#### [Records for the exercise]
Content starts

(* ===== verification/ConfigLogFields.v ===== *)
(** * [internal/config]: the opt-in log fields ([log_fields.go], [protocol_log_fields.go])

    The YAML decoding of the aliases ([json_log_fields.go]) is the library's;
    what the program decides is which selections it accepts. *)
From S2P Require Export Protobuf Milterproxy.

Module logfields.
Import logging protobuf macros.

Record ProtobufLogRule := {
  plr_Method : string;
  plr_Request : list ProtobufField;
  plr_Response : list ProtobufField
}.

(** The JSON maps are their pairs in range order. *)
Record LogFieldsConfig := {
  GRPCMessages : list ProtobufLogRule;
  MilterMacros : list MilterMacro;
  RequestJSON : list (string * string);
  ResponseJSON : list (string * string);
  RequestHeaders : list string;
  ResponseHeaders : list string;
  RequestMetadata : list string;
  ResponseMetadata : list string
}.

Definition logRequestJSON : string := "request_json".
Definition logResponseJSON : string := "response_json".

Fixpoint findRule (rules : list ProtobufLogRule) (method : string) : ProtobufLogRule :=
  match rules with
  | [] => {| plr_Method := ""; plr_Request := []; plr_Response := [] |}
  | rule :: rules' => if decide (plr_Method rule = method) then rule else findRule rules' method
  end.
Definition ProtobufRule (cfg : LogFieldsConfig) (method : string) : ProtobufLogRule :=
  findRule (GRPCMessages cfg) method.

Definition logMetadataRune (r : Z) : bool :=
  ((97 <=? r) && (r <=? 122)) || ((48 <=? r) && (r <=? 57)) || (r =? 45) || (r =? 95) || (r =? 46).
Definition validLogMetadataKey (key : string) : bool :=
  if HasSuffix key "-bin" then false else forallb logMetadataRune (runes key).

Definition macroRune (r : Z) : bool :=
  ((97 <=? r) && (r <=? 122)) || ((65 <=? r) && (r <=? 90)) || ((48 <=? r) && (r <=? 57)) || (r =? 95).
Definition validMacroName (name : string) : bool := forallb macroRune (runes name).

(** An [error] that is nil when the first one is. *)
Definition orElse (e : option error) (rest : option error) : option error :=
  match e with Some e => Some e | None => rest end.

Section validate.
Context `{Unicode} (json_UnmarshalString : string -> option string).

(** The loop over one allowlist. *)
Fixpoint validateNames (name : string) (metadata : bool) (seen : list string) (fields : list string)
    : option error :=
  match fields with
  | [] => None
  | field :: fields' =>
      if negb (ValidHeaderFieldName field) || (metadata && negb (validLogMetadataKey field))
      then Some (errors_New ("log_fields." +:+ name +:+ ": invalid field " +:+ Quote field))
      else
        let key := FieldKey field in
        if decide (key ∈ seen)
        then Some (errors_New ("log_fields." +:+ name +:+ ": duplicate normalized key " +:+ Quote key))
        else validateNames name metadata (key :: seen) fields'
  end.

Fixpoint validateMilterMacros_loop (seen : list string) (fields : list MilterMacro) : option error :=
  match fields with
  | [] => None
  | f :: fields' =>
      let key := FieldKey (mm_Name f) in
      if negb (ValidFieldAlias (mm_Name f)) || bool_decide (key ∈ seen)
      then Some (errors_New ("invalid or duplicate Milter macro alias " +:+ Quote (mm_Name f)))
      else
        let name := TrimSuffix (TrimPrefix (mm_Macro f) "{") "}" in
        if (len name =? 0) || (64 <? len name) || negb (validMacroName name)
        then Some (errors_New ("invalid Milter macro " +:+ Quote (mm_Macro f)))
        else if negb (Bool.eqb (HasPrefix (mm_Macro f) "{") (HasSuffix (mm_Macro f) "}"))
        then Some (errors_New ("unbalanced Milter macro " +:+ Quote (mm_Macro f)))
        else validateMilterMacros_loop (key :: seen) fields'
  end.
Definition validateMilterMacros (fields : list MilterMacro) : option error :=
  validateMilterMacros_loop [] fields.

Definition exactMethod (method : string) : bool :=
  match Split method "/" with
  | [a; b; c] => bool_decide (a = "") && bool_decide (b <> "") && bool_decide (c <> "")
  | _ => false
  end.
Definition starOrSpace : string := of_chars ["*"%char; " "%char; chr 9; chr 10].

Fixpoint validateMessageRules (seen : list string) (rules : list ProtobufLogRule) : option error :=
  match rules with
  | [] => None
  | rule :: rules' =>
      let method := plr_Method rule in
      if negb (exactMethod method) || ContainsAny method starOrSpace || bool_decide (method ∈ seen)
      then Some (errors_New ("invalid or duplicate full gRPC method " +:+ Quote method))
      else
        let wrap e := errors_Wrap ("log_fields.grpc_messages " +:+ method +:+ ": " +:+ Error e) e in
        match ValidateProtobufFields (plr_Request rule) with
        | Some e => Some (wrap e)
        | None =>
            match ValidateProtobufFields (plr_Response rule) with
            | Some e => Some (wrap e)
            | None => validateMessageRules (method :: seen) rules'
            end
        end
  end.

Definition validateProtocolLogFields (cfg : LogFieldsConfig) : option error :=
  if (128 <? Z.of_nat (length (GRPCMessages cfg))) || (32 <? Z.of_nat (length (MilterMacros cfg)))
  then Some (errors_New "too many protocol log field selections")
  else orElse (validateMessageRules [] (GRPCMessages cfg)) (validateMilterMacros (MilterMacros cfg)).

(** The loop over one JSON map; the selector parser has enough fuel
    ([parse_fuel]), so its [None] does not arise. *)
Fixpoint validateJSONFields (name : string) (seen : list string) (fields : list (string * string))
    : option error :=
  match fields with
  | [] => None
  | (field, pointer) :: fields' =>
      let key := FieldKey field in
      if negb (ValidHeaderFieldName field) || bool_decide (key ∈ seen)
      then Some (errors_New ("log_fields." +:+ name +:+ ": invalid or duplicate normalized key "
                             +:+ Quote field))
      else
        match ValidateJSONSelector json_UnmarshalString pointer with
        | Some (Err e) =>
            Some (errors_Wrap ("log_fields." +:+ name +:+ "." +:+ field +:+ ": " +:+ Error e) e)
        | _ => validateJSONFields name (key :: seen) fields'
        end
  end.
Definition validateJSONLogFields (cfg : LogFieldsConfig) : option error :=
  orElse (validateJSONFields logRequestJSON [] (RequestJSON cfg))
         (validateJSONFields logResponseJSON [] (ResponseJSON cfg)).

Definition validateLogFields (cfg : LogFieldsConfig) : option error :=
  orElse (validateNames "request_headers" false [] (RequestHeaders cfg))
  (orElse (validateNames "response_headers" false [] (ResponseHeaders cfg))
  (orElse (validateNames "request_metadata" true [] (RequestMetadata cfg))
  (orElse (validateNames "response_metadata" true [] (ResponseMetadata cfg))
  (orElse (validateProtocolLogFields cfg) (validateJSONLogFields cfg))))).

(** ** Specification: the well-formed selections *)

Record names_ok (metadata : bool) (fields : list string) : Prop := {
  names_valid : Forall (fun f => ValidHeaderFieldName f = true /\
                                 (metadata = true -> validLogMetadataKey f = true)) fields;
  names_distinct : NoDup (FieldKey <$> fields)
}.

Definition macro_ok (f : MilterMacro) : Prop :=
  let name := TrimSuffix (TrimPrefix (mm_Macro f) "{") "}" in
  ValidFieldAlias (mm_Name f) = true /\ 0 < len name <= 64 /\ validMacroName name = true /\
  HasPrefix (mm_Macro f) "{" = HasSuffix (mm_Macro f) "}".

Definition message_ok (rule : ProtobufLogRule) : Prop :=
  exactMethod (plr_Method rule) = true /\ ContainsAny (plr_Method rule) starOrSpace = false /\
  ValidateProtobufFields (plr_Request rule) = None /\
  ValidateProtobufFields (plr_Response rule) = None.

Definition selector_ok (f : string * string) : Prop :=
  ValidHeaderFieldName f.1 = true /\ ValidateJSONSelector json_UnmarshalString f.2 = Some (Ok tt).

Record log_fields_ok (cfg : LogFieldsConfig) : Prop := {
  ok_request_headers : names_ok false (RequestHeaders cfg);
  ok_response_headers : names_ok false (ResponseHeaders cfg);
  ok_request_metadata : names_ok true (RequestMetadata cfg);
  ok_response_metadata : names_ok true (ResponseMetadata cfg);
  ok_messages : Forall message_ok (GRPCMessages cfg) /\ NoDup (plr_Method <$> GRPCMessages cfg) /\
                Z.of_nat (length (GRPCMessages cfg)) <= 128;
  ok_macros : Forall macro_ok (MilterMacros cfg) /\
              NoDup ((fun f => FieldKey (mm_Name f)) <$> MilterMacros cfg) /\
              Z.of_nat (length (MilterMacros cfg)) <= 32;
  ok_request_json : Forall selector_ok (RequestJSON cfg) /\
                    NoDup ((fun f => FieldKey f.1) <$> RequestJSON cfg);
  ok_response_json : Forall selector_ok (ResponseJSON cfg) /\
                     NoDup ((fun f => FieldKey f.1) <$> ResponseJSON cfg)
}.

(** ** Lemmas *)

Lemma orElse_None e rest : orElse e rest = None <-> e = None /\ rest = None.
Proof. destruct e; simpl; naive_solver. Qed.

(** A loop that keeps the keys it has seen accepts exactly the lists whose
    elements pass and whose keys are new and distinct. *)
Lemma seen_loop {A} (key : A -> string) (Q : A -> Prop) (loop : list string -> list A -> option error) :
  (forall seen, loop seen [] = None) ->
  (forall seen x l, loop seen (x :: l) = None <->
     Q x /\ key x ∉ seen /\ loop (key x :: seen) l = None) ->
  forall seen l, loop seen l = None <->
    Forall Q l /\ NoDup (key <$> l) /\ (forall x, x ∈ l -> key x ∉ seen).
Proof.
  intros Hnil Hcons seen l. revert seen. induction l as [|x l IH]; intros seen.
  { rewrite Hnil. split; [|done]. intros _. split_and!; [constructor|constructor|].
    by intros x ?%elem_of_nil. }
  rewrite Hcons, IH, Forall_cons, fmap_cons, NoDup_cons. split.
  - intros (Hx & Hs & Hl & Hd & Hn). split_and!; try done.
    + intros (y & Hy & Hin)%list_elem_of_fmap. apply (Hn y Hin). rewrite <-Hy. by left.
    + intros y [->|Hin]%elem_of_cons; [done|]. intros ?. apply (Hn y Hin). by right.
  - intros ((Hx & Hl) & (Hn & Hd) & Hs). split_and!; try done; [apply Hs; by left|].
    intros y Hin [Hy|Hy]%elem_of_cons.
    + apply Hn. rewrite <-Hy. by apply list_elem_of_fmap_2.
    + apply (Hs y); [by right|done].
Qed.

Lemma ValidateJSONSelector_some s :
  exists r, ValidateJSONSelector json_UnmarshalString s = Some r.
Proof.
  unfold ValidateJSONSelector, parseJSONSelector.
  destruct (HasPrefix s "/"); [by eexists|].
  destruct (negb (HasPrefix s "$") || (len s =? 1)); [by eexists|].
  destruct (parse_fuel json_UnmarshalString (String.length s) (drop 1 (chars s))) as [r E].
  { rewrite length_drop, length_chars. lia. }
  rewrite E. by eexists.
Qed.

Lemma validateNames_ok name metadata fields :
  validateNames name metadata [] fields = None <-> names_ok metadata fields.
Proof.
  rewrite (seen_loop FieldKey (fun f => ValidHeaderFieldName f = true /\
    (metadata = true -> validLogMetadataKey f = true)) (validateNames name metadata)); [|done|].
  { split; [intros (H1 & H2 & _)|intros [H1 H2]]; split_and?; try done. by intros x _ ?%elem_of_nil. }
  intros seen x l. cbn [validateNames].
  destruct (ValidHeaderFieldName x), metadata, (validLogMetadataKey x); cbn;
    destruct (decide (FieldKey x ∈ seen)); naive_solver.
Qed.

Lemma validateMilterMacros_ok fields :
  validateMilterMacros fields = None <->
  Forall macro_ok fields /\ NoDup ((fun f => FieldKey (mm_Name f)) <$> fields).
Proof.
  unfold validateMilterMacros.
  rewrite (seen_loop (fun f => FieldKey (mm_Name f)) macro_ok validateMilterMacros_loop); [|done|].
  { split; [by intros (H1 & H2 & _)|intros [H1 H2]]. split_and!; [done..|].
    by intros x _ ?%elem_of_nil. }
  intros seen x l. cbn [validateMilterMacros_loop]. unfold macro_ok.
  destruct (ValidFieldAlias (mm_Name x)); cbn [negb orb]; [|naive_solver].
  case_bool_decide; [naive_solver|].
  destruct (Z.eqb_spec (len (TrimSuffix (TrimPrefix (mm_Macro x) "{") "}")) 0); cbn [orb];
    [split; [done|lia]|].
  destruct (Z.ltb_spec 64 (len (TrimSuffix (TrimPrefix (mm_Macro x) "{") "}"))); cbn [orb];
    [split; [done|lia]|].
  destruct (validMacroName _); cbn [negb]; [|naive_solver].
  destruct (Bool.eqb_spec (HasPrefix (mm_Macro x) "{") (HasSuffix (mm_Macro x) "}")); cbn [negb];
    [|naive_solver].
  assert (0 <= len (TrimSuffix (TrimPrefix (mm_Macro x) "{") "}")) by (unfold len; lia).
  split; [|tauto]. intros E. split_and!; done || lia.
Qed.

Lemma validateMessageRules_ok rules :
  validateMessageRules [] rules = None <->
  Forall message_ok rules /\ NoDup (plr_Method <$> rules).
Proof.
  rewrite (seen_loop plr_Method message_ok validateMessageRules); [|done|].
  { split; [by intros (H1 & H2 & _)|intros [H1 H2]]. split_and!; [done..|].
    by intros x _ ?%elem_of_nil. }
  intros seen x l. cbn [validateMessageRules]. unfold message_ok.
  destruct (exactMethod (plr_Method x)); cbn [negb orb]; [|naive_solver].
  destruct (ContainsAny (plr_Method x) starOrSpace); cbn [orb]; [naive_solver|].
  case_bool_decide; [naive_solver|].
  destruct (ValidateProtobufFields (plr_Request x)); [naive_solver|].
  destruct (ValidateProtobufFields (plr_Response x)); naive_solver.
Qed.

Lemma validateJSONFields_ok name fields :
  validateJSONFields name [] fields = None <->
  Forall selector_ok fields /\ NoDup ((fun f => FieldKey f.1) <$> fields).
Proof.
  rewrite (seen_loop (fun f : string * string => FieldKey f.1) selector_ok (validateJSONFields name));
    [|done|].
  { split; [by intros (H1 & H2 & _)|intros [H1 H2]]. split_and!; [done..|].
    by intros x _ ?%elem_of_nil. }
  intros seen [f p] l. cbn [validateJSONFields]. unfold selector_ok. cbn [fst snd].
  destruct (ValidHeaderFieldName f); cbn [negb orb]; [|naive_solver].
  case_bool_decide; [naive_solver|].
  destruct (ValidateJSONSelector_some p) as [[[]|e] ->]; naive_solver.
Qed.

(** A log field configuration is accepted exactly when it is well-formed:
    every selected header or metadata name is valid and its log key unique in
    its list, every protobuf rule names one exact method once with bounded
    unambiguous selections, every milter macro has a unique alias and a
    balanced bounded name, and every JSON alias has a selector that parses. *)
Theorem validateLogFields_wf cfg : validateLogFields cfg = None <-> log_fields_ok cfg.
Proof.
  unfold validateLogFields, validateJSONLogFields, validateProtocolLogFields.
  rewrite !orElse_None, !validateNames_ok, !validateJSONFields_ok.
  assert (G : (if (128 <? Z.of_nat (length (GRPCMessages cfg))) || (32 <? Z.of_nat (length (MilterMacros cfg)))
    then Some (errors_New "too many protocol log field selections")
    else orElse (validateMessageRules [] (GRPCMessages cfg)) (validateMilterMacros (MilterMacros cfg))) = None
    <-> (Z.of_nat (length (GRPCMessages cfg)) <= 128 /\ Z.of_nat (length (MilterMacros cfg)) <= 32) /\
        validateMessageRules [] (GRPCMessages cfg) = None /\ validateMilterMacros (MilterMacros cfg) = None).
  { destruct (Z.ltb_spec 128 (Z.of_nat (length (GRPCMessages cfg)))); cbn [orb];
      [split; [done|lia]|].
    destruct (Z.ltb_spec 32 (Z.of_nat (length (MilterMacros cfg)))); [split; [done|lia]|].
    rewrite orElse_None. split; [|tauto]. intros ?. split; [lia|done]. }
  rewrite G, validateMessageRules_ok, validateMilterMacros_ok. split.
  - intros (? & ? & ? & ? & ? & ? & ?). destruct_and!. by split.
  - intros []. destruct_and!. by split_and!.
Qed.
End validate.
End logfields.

Content ends

All lines in the records that contain "validMacroName" are to be copied and returned.

Definition validMacroName (name : string) : bool := forallb macroRune (runes name).
        if (len name =? 0) || (64 <? len name) || negb (validMacroName name)
  ValidFieldAlias (mm_Name f) = true /\ 0 < len name <= 64 /\ validMacroName name = true /\
  destruct (validMacroName _); cbn [negb]; [|naive_solver].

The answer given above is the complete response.